=== WHAT YOU NEED TO DO ===
From the entries that follow, copy exactly the lines beginning at the line holding "Abbreviation jev ph" and continuing through the line holding "Definition prepared : global".

[Stored items from a collection]
***
(* ===== verification/Handover.v ===== *)
(** * A handoff that completes

    The three liveness theorems put together: a supervisor, an incumbent and a
    successor that have one [Conversation] reach the end of the handoff, in
    the system where they hear only each other and share one flock. *)
From stdpp Require Import base tactics option list numbers strings gmap.
From S2P Require Import Prelude Contract Errors Protocol Sock Frame Fd Lock Channel Talking Role Crash StateJournal Incumbent IncumbentSafety IncumbentAsked IncumbentCommits Bind Primitive PrimitiveSafety PrimitiveCommits Supervisor SupervisorSafety SupervisorTime SupervisorCommits System.
Local Open Scope Z_scope.

(** ** Schedules as blocks of events *)

(** A step of some run, whichever run it is of. *)
Inductive fstep : global → global → Prop :=
| f_supervisor e g g' : s_apply e g = Some g' → fstep g g'
| f_incumbent e g g' : o_apply e g = Some g' → fstep g g'
| f_successor e g g' : n_apply e g = Some g' → fstep g g'.

Lemma fstep_grows g g' :
  rtc fstep g g' →
  s_done g `prefix_of` s_done g' ∧ o_done g `prefix_of` o_done g' ∧ n_done g `prefix_of` n_done g'.
Proof.
  induction 1 as [g|g1 g2 g3 Hstep _ (IHs & IHo & IHn)]; [done|].
  destruct Hstep as [e g g' Ha|e g g' Ha|e g g' Ha].
  - destruct (s_apply_rest _ _ _ Ha) as (Es & Eo & En & _). rewrite Es in IHs. rewrite Eo in IHo. rewrite En in IHn.
    split; [|done]. etrans; [|exact IHs]. by apply prefix_app_r.
  - destruct (o_apply_rest _ _ _ Ha) as (Es & Eo & En & _). rewrite Es in IHs. rewrite Eo in IHo. rewrite En in IHn.
    split_and!; [done| |done]. etrans; [|exact IHo]. by apply prefix_app_r.
  - destruct (n_apply_rest _ _ _ Ha) as (Es & Eo & En & _). rewrite Es in IHs. rewrite Eo in IHo. rewrite En in IHn.
    split_and!; [done..|]. etrans; [|exact IHn]. by apply prefix_app_r.
Qed.

(** A path whose end is within the three runs is a path of the system. *)
Lemma fstep_reaches TS TO TN g g' :
  rtc fstep g g' → s_done g' `prefix_of` TS → o_done g' `prefix_of` TO → n_done g' `prefix_of` TN →
  rtc (gstep TS TO TN) g g'.
Proof.
  intros Hr Hs Ho Hn. induction Hr as [g|g1 g2 g3 Hstep Hr IH]; [done|].
  eapply rtc_l; [|by apply IH]. destruct (fstep_grows _ _ Hr) as (Ps & Po & Pn). destruct Hstep as [e g g' Ha|e g g' Ha|e g g' Ha].
  - eapply g_supervisor; [|exact Ha]. rewrite <- (proj1 (s_apply_rest _ _ _ Ha)). by etrans.
  - eapply g_incumbent; [|exact Ha]. rewrite <- (proj1 (proj2 (o_apply_rest _ _ _ Ha))). by etrans.
  - eapply g_successor; [|exact Ha]. rewrite <- (proj1 (proj2 (proj2 (n_apply_rest _ _ _ Ha)))). by etrans.
Qed.

Abbreviation s_does := (runs (λ g e, s_apply e g)).
Abbreviation o_does := (runs (λ g e, o_apply e g)).
Abbreviation n_does := (runs (λ g e, n_apply e g)).

Lemma does_path {E} (ap : E → global → option global) g es g' :
  (∀ e g g', ap e g = Some g' → fstep g g') → runs (λ g e, ap e g) g es = Some g' → rtc fstep g g'.
Proof.
  intros Hf. revert g. induction es as [|e es IH]; intros g; simpl; [by intros [= ->]|].
  intros (g1 & H1 & H2)%bind_Some. eapply rtc_l; [by eapply Hf|by apply IH].
Qed.

(** *** Blocks *)

(** An event that only the supervisor sees. *)
Definition quiet (e : s_event) : bool :=
  match e with Supervisor.EvJournal _ _ | Supervisor.EvJournalClear | Supervisor.EvDisarm _ | Supervisor.EvClose _ => true | _ => false end.

Section blocks.
Context (sd : list s_event) (od : list o_event) (nd : list nevent) (so os sn ns : list Message)
  (f : option System.owner) (oa na : bool).

Lemma s_quiet es :
  forallb quiet es = true →
  s_does (mkGlobal sd od nd so os sn ns f oa na) es = Some (mkGlobal (sd ++ es) od nd so os sn ns f oa na).
Proof.
  revert sd. induction es as [|e es IH]; intros sd'; simpl; [by rewrite app_nil_r|].
  intros [He Hes]%andb_true_iff. destruct e; try done; simpl; rewrite IH by done; by rewrite <- app_assoc.
Qed.

Lemma o_says ms :
  o_does (mkGlobal sd od nd so os sn ns f true na) (map (λ m, Incumbent.EvSend m true) ms) =
    Some (mkGlobal sd (od ++ map (λ m, Incumbent.EvSend m true) ms) nd so (os ++ ms) sn ns f true na).
Proof.
  revert od os. induction ms as [|m ms IH]; intros od' os'; simpl; [by rewrite !app_nil_r|].
  rewrite IH. by rewrite <- !app_assoc.
Qed.

(** The whole queue. *)
Lemma s_hears_all ms :
  s_does (mkGlobal sd od nd so ms sn ns f oa na) (map (Supervisor.EvRecv PO) ms) =
    Some (mkGlobal (sd ++ map (Supervisor.EvRecv PO) ms) od nd so [] sn ns f oa na).
Proof using Type.
  enough (∀ os, os = [] → s_does (mkGlobal sd od nd so (ms ++ os) sn ns f oa na) (map (Supervisor.EvRecv PO) ms) =
    Some (mkGlobal (sd ++ map (Supervisor.EvRecv PO) ms) od nd so os sn ns f oa na)) as He
    by (rewrite <- (He [] eq_refl); by rewrite app_nil_r).
  intros q _. clear os. revert sd. induction ms as [|m ms IH]; intros sd'; simpl; [by rewrite app_nil_r|].
  rewrite decide_True by done. simpl. rewrite IH. by rewrite <- app_assoc.
Qed.
End blocks.

Section path.
Context {T1 : Type} (se : SEnv T1) (oe : Env) (c : Conversation) (d0 : Z) (k0 : nat).
Abbreviation jev ph := (jevents se (Supervisor.EvJournal ph true)).
Abbreviation beats1 := (beats oe d0 (drain_beats oe k0)).
Abbreviation beats2 := (beats oe (d1 oe d0 k0) (seal_beats oe k0)).

Lemma jevents_quiet e : quiet e = true → forallb quiet (jevents se e) = true.
Proof. intros He. unfold jevents. destruct (has_journal se); simpl; [by rewrite He|done]. Qed.

(** All that each of them does, to the end. *)
Definition s_all : list s_event := body_events se c ++ [Supervisor.EvClose PN; Supervisor.EvClose PO].
Definition o_all : list o_event := session_events oe c d0 k0 ++ [Incumbent.EvReturn].
Definition n_all : list nevent := successor_events c.
Definition completed : global := mkGlobal s_all o_all n_all [] [] [] [] (Some ByN) true true.

Hypothesis Hterse : terse c.
Hypothesis Hready : ready_chat c = [].
Hypothesis Hdrain : drain_chat c = beats1.
Hypothesis Hseal : seal_chat c = beats2.

Ltac s_one e := eapply rtc_l; [apply (f_supervisor e); simpl; rewrite ?decide_True by done; reflexivity|].
Ltac o_one e := eapply rtc_l; [apply (f_incumbent e); simpl; rewrite ?decide_True by done; reflexivity|].
Ltac n_one e := eapply rtc_l; [apply (f_successor e); simpl; rewrite ?decide_True by done; reflexivity|].
Ltac s_silent ph := etrans; [apply (does_path s_apply _ (jev ph)); [apply f_supervisor|apply s_quiet, jevents_quiet; done]|].

(** The state reached is the one announced. *)
Ltac arrived :=
  match goal with |- rtc _ ?a ?b => replace b with a; [constructor|] end;
  f_equal; repeat progress (simpl; rewrite <- ?app_assoc); reflexivity.

(** Up to the supervisor's [PrepareHandoff]. *)
Definition prepared : global :=
  mkGlobal (connect_events c ++ start_events c ++ jev Negotiating ++ [Supervisor.EvSend PO (prepare c) true])
    [Incumbent.EvSend (hello_o c) true] [NvSend (hello_n c) true]
    [HelloAck (v_o c) (c_id c); prepare c] [] [HelloAck (v_n c) (c_id c)] [] (Some ByO) true true.

Lemma path_prepared : rtc fstep System.start prepared.
Proof.
  unfold System.start. o_one (Incumbent.EvSend (hello_o c) true).
  s_one (Supervisor.EvRecv PO (hello_o c)). s_one (Supervisor.EvSend PO (HelloAck (v_o c) (c_id c)) true).
  s_one (Supervisor.EvSpawn (n_pid c)). n_one (NvSend (hello_n c) true).
  s_one (Supervisor.EvRecv PN (hello_n c)). s_one (Supervisor.EvSend PN (HelloAck (v_n c) (c_id c)) true).
  s_silent Negotiating. s_one (Supervisor.EvSend PO (prepare c) true). done.
Qed.

(** Drained, and asked to seal. *)
Definition asked : global :=
  mkGlobal (connect_events c ++ start_events c ++ jev Negotiating ++ drain_events se c ++
              [Supervisor.EvSend PO (SealRequest (c_id c)) true])
    (hello_events c ++ prepare_events oe c d0 k0) [NvSend (hello_n c) true]
    [SealRequest (c_id c)] [] [HelloAck (v_n c) (c_id c)] [] (Some ByO) true true.

Lemma path_asked : rtc fstep prepared asked.
Proof using Hterse Hdrain.
  destruct Hterse as (Hb & _). unfold prepared, asked, prepare_events, drain_events. rewrite Hb, Hdrain.
  o_one (Incumbent.EvRecv (HelloAck (v_o c) (c_id c))). o_one (Incumbent.EvRecv (prepare c)).
  etrans; [apply (does_path o_apply _ (map (λ m, Incumbent.EvSend m true) beats1)); [apply f_incumbent|apply o_says]|].
  o_one (Incumbent.EvDrain (drain_deadline c d0) true). o_one (Incumbent.EvSend (drained_report c) true).
  etrans; [apply (does_path s_apply _ (map (Supervisor.EvRecv PO) (beats1 ++ [drained_report c])));
    [apply f_supervisor|apply s_hears_all]|].
  s_silent Draining. s_one (Supervisor.EvSend PO (SealRequest (c_id c)) true).
  arrived.
Qed.

(** Sealed, the flock given up, and the successor told to begin. *)
Definition begun : global :=
  mkGlobal (connect_events c ++ start_events c ++ jev Negotiating ++ drain_events se c ++ seal_events c ++
              jev Sealing ++ Supervisor.EvSend PN (Begin (c_id c)) true :: jev AwaitingReady)
    (hello_events c ++ prepare_events oe c d0 k0 ++ sealing_events oe c d0 k0) [NvSend (hello_n c) true]
    [] [] [HelloAck (v_n c) (c_id c); Begin (c_id c)] [] None true true.

Lemma path_begun : rtc fstep asked begun.
Proof using Hterse Hseal.
  destruct Hterse as (_ & Hb & _). unfold asked, begun, sealing_events, seal_events. rewrite Hb, Hseal.
  o_one (Incumbent.EvRecv (SealRequest (c_id c))).
  etrans; [apply (does_path o_apply _ (map (λ m, Incumbent.EvSend m true) beats2)); [apply f_incumbent|apply o_says]|].
  o_one (Incumbent.EvSeal true). o_one Incumbent.EvUnlock. o_one (Incumbent.EvSend (complete c) true).
  etrans; [apply (does_path s_apply _ (map (Supervisor.EvRecv PO) (beats2 ++ [complete c])));
    [apply f_supervisor|apply s_hears_all]|].
  s_silent Sealing. s_one (Supervisor.EvSend PN (Begin (c_id c)) true). s_silent AwaitingReady.
  arrived.
Qed.

Lemma path_completed : rtc fstep begun completed.
Proof using Hterse Hready.
  destruct Hterse as (_ & _ & Hb & Hb'). unfold begun, completed, s_all, o_all, n_all.
  unfold body_events, session_events, successor_events, PrimitiveCommits.begin_events, begin_events, o_commit_events, to_n.
  rewrite Hb, Hb', Hready.
  n_one (NvRecv (HelloAck (v_n c) (c_id c))). n_one (NvRecv (Begin (c_id c))). n_one NvLock.
  n_one (NvSend (ready c) true). s_one (Supervisor.EvRecv PN (ready c)). s_one (Supervisor.EvDisarm (n_pid c)).
  s_one (Supervisor.EvSend PO (Commit (c_id c)) true). s_silent StateJournal.Committed.
  etrans; [apply (does_path s_apply _ (jevents se Supervisor.EvJournalClear)); [apply f_supervisor|apply s_quiet, jevents_quiet; done]|].
  s_one (Supervisor.EvClose PN). s_one (Supervisor.EvClose PO).
  o_one (Incumbent.EvRecv (Commit (c_id c))). o_one Incumbent.EvReturn. n_one NvBind. n_one NvServe.
  arrived.
Qed.
End path.

Lemma path_all {T1} (se : SEnv T1) oe c d0 k0 :
  terse c → ready_chat c = [] → drain_chat c = beats oe d0 (drain_beats oe k0) →
  seal_chat c = beats oe (d1 oe d0 k0) (seal_beats oe k0) →
  reachable (s_all se c) (o_all oe c d0 k0) (n_all c) (completed se oe c d0 k0).
Proof.
  intros Ht Hr Hd Hs. apply fstep_reaches; [|done..].
  etrans; [apply (path_prepared se)|]. etrans; [by apply path_asked|]. etrans; [by apply path_begun|].
  by apply path_completed.
Qed.

(** A session starts at the [accept] of its connection. *)
Lemma no_accept_in_session oe c d0 k0 : Incumbent.EvAccept ∉ o_all oe c d0 k0.
Proof.
  unfold o_all, session_events, hello_events, prepare_events, sealing_events, o_commit_events, echoes.
  rewrite !elem_of_app, !elem_of_cons, !elem_of_app, !elem_of_cons, !list_elem_of_bind.
  assert (∀ ms, Incumbent.EvAccept ∉ map (λ m, Incumbent.EvSend m true) ms) as Hsend
    by (intros ms (m & [=] & _)%list_elem_of_fmap).
  intros Hin. repeat match goal with
  | Hin : _ ∨ _ |- _ => destruct Hin as [Hin|Hin]
  | Hin : _ ∈ [] |- _ => by apply elem_of_nil in Hin
  | Hin : _ ∈ map _ _ |- _ => by apply Hsend in Hin
  | Hin : _ ∈ _ :: _ |- _ => apply elem_of_cons in Hin
  | Hin : ∃ _, _ |- _ => destruct Hin as (? & Hin & _)
  | Hin : _ = _ |- _ => discriminate
  end.
Qed.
***
=== ANSWER TO THIS TASK ===
Abbreviation jev ph := (jevents se (Supervisor.EvJournal ph true)).
Abbreviation beats1 := (beats oe d0 (drain_beats oe k0)).
Abbreviation beats2 := (beats oe (d1 oe d0 k0) (seal_beats oe k0)).

Lemma jevents_quiet e : quiet e = true → forallb quiet (jevents se e) = true.
Proof. intros He. unfold jevents. destruct (has_journal se); simpl; [by rewrite He|done]. Qed.

(** All that each of them does, to the end. *)
Definition s_all : list s_event := body_events se c ++ [Supervisor.EvClose PN; Supervisor.EvClose PO].
Definition o_all : list o_event := session_events oe c d0 k0 ++ [Incumbent.EvReturn].
Definition n_all : list nevent := successor_events c.
Definition completed : global := mkGlobal s_all o_all n_all [] [] [] [] (Some ByN) true true.

Hypothesis Hterse : terse c.
Hypothesis Hready : ready_chat c = [].
Hypothesis Hdrain : drain_chat c = beats1.
Hypothesis Hseal : seal_chat c = beats2.

Ltac s_one e := eapply rtc_l; [apply (f_supervisor e); simpl; rewrite ?decide_True by done; reflexivity|].
Ltac o_one e := eapply rtc_l; [apply (f_incumbent e); simpl; rewrite ?decide_True by done; reflexivity|].
Ltac n_one e := eapply rtc_l; [apply (f_successor e); simpl; rewrite ?decide_True by done; reflexivity|].
Ltac s_silent ph := etrans; [apply (does_path s_apply _ (jev ph)); [apply f_supervisor|apply s_quiet, jevents_quiet; done]|].

(** The state reached is the one announced. *)
Ltac arrived :=
  match goal with |- rtc _ ?a ?b => replace b with a; [constructor|] end;
  f_equal; repeat progress (simpl; rewrite <- ?app_assoc); reflexivity.

(** Up to the supervisor's [PrepareHandoff]. *)
Definition prepared : global :=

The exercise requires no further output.